Dr Keith Bannister is an exceptional scientist who has led several projects at the forefront of radio astronomy, especially in the area of fast radio burst (FRB) research. His great strength is that he has a deep understanding of both astronomy and radio-science engineering. These qualities enable him to envisage novel and powerful techniques to advance key science goals, to bring systems based on these techniques to fruition, and then to harvest the scientific returns. By exploiting the unique wide-field capabilities of CSIRO's ASKAP radio telescope, Dr Bannister and his team doubled the number of FRBs known at the time. He then went on to devise and implement a scheme to determine their precise sky positions, thereby identifying their source location in distant galaxies. These results provided vital clues on FRBs’ astrophysical origin and also identified the location of 50 per cent of the missing baryons in the universe.

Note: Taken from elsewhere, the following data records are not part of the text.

(** * Token-sequence packing and re-slicing (runs/gptneo/c4_sequence_packing.py)

    A shallow embedding of [map_to_batch] (sequence splitter, first-fit
    decreasing packer, block construction, shard writes) and of
    [process_rest] (the re-slicer), with the properties of the
    specification stated and proved over it.

    Conventions.
    - Token ids, lengths and free capacities are Python integers: [Z].
      Positions inside a list and indices into [tokenized] are [nat].
    - A tensor of shape (rows, columns) is the list of its rows.  The
      conversions of [torch.tensor] to [int32] (token ids) and [int16]
      (positions) are exact on the values the script builds: token ids
      of the vocabulary and positions below [BLOCK_SIZE = 512].  Rows
      are therefore plain lists of [Z]; the model stands for the script
      as long as positions stay below 32768.
    - The tokenizer is external: [raw_tokenized], [eos_token_id] and
      [split_value] are inputs of the model. *)

From Stdlib Require Import ZArith List Arith Lia Bool Permutation Sorted.
From Equations Require Import Equations.
Import ListNotations.


(** The two module constants of the script. *)
Definition BLOCK_SIZE_c4 : Z := 512.

(** [len(t)] as a Python integer. *)
Definition len {A : Type} (t : list A) : Z := Z.of_nat (length t).

(** Python slices [t[:n]] and [t[n:]] for [0 <= n]. *)
Definition upto {A : Type} (n : nat) (t : list A) : list A := firstn n t.
Definition from {A : Type} (n : nat) (t : list A) : list A := skipn n t.

(** [list(range(n))]; empty when [n <= 0]. *)
Definition range (n : Z) : list Z := map Z.of_nat (seq 0 (Z.to_nat n)).

Definition inspect {A : Type} (a : A) : {b : A | a = b} := exist _ a eq_refl.

(** ** Sequence splitter (lines 34-50) *)

Section SplitterCode.

Variable BLOCK_SIZE : Z.
Variable eos_token_id : Z.
Variable split_value : Z.

(** [np.argwhere(np.array(t) == split_value)]: the positions of [t]
    holding the boundary token, in increasing order. *)
Fixpoint argwhere_from (i : nat) (t : list Z) : list nat :=
  match t with
  | [] => []
  | x :: r =>
      if (x =? split_value)%Z then i :: argwhere_from (S i) r
      else argwhere_from (S i) r
  end.

Definition argwhere (t : list Z) : list nat := argwhere_from 0 t.

(** [(dot_pos < (BLOCK_SIZE - 1)) * dot_pos]: a position at or past
    [BLOCK_SIZE - 1] is replaced by 0. *)
Definition masked (p : nat) : nat :=
  if (Z.of_nat p <? BLOCK_SIZE - 1)%Z then p else 0.

(** [np.max] of the masked positions (all are non-negative). *)
Definition masked_max (dot_pos : list nat) : nat :=
  fold_right Nat.max 0 (map masked dot_pos).

(** The [while len(t) > BLOCK_SIZE-1] loop of the [else] branch.  Each
    element of the result is one pair appended to [tokenized] and
    [lengths].  The loop ends when the remainder is short enough
    (condition false) or holds no boundary token ([break]); the code
    appends nothing after the loop. *)
Equations? split_loop (t : list Z) : list (list Z * Z)
  by wf (length t) lt :=
  split_loop t with inspect (BLOCK_SIZE - 1 <? len t)%Z := {
    | exist _ false _ := [];
    | exist _ true _ with inspect (argwhere t) := {
        | exist _ [] _ := [];
        | exist _ (d :: ds) Hdots :=
            let split_pos := masked_max (d :: ds) in
            (upto split_pos t ++ [eos_token_id], (Z.of_nat split_pos + 1)%Z)
              :: split_loop (from (S split_pos) t) } }.
Proof.
  destruct t as [|x r]; [discriminate Hdots |].
  unfold from. rewrite length_skipn. simpl. lia.
Qed.

(** The body of [for t in raw_tokenized]. *)
Definition split_one (t : list Z) : list (list Z * Z) :=
  if (len t <=? BLOCK_SIZE - 1)%Z
  then [(t ++ [eos_token_id], (len t + 1)%Z)]
  else split_loop t.

(** The whole [for] loop: the pairs appended to [tokenized] and
    [lengths], in order. *)
Definition split_batch (raw_tokenized : list (list Z)) : list (list Z * Z) :=
  flat_map split_one raw_tokenized.

Definition tokenized_of (raw_tokenized : list (list Z)) : list (list Z) :=
  map fst (split_batch raw_tokenized).

Definition lengths_of (raw_tokenized : list (list Z)) : list Z :=
  map snd (split_batch raw_tokenized).

End SplitterCode.

(** ** Packer: first-fit decreasing (lines 52-75) *)

(** A pair [(length, index)]. *)
Definition item : Type := (Z * nat)%type.

(** [[(l, i) for i, l in enumerate(lengths)]]. *)
Fixpoint enumerate_from (i : nat) (lengths : list Z) : list item :=
  match lengths with
  | [] => []
  | l :: r => (l, i) :: enumerate_from (S i) r
  end.

(** [sorted(..., key=lambda x: x[0], reverse=True)].  Python's sort is
    stable, also with [reverse=True]: elements with equal keys keep their
    original order.  An element is inserted in front of the sorted rest of
    the list, before the first element whose key is not larger. *)
Fixpoint insert_desc (x : item) (l : list item) : list item :=
  match l with
  | [] => [x]
  | y :: r =>
      if (fst y <=? fst x)%Z then x :: y :: r else y :: insert_desc x r
  end.

Definition sorted_desc (l : list item) : list item :=
  fold_right insert_desc [] l.

Definition indexed_lengths (lengths : list Z) : list item :=
  sorted_desc (enumerate_from 0 lengths).

(** The two parallel lists [bins] and [bin_space]. *)
Record packing : Type := Packing {
  bins : list (list item);
  bin_space : list Z
}.

(** The scan [for i in range(len(bins))]: the first bin with
    [bin_space[i] >= length] takes the item; [None] when the scan ends
    with [placed = False]. *)
Fixpoint first_fit (bs : list (list item)) (sp : list Z) (it : item)
  : option packing :=
  match bs, sp with
  | b :: bs', s :: sp' =>
      if (fst it <=? s)%Z
      then Some (Packing ((b ++ [it]) :: bs') ((s - fst it)%Z :: sp'))
      else match first_fit bs' sp' it with
           | Some p => Some (Packing (b :: bins p) (s :: bin_space p))
           | None => None
           end
  | _, _ => None
  end.

Section PackerCode.

Variable BLOCK_SIZE : Z.
Variable SLICE_SIZE : nat.
Variable eos_token_id : Z.

(** The body of [for length, index in indexed_lengths]. *)
Definition place (p : packing) (it : item) : packing :=
  match first_fit (bins p) (bin_space p) it with
  | Some p' => p'
  | None => Packing (bins p ++ [[it]]) (bin_space p ++ [(BLOCK_SIZE - fst it)%Z])
  end.

Definition pack_items (its : list item) : packing :=
  fold_left place its (Packing [] []).

Definition pack (lengths : list Z) : packing :=
  pack_items (indexed_lengths lengths).

(** ** Block construction (lines 82-112) *)

(** [combined_ids] and [combined_pos] of one bin. *)
Definition combined_ids (tokenized : list (list Z)) (_bin : list item) : list Z :=
  flat_map (fun it : item => nth (snd it) tokenized []) _bin.

Definition combined_pos (_bin : list item) : list Z :=
  flat_map (fun it : item => range (fst it)) _bin.

(** [F.pad(x, (0, pad_len), value=v)] under the guard [pad_len > 0]. *)
Definition pad (x : list Z) (pad_len : Z) (v : Z) : list Z :=
  if (0 <? pad_len)%Z then x ++ repeat v (Z.to_nat pad_len) else x.

(** The pair [(ids_tensor, pos_tensor)] built for one bin; [pad_len] is
    computed from the token array alone. *)
Definition build_block (tokenized : list (list Z)) (_bin : list item)
  : list Z * list Z :=
  let ids := combined_ids tokenized _bin in
  let pos := combined_pos _bin in
  let pad_len := (BLOCK_SIZE - len ids)%Z in
  (pad ids pad_len eos_token_id, pad pos pad_len 0%Z).

End PackerCode.

(** ** Shard files *)

(** The file names the script builds under [data_path]:
    [train_{idx[0]}_{slice_counter}_safetensor.snappy],
    [train_{idx[0]}_rest_safetensor.snappy] and
    [train_{counter}_safetensor.snappy]. *)
Inductive path : Type :=
| SliceFile (idx0 slice_counter : nat)
| RestFile (idx0 : nat)
| ResliceFile (counter : nat).

Definition path_eqb (p q : path) : bool :=
  match p, q with
  | SliceFile i c, SliceFile j d => Nat.eqb i j && Nat.eqb c d
  | RestFile i, RestFile j => Nat.eqb i j
  | ResliceFile c, ResliceFile d => Nat.eqb c d
  | _, _ => false
  end.

Definition is_rest (p : path) : bool :=
  match p with RestFile _ => true | _ => false end.

(** The dictionary stored in a shard file. *)
Record tensor_dict : Type := TensorDict {
  input_ids : list (list Z);
  position_ids : list (list Z)
}.
(* ===== verification/_CoqProject ===== *)
-Q . S2P
Prelude.v
PyStr.v
Regex.v
Strptime.v
Models.v
QuerySet.v
Fields.v
Forms.v
Views.v
Admin.v
AdminViews.v
AdminActions.v
System.v
Tests.v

Dr Yengo has developed novel theory and statistical analysis methods and applied those to 'big data' in human genomics to address questions about the causes and consequences of human behaviour. He has discovered thousands of DNA variants that are associated with human traits and showed that the pattern of those variants in the human genome are in part the consequence of people seeking partners who are like themselves, in terms of, for example, height and the level of education. This is direct evidence that human behaviour has an effect on the human genome in subsequent generations. In addition, Dr Yengo has developed better analysis methods to study the effect of homozygosity in the human genome and has shown that the larger the proportion of a person’s genome that is homozygous, the more detrimental effects it has on traits that are associated with disease.
Central to the purpose of the Academy is the recognition and support of outstanding contributions to the advancement of science.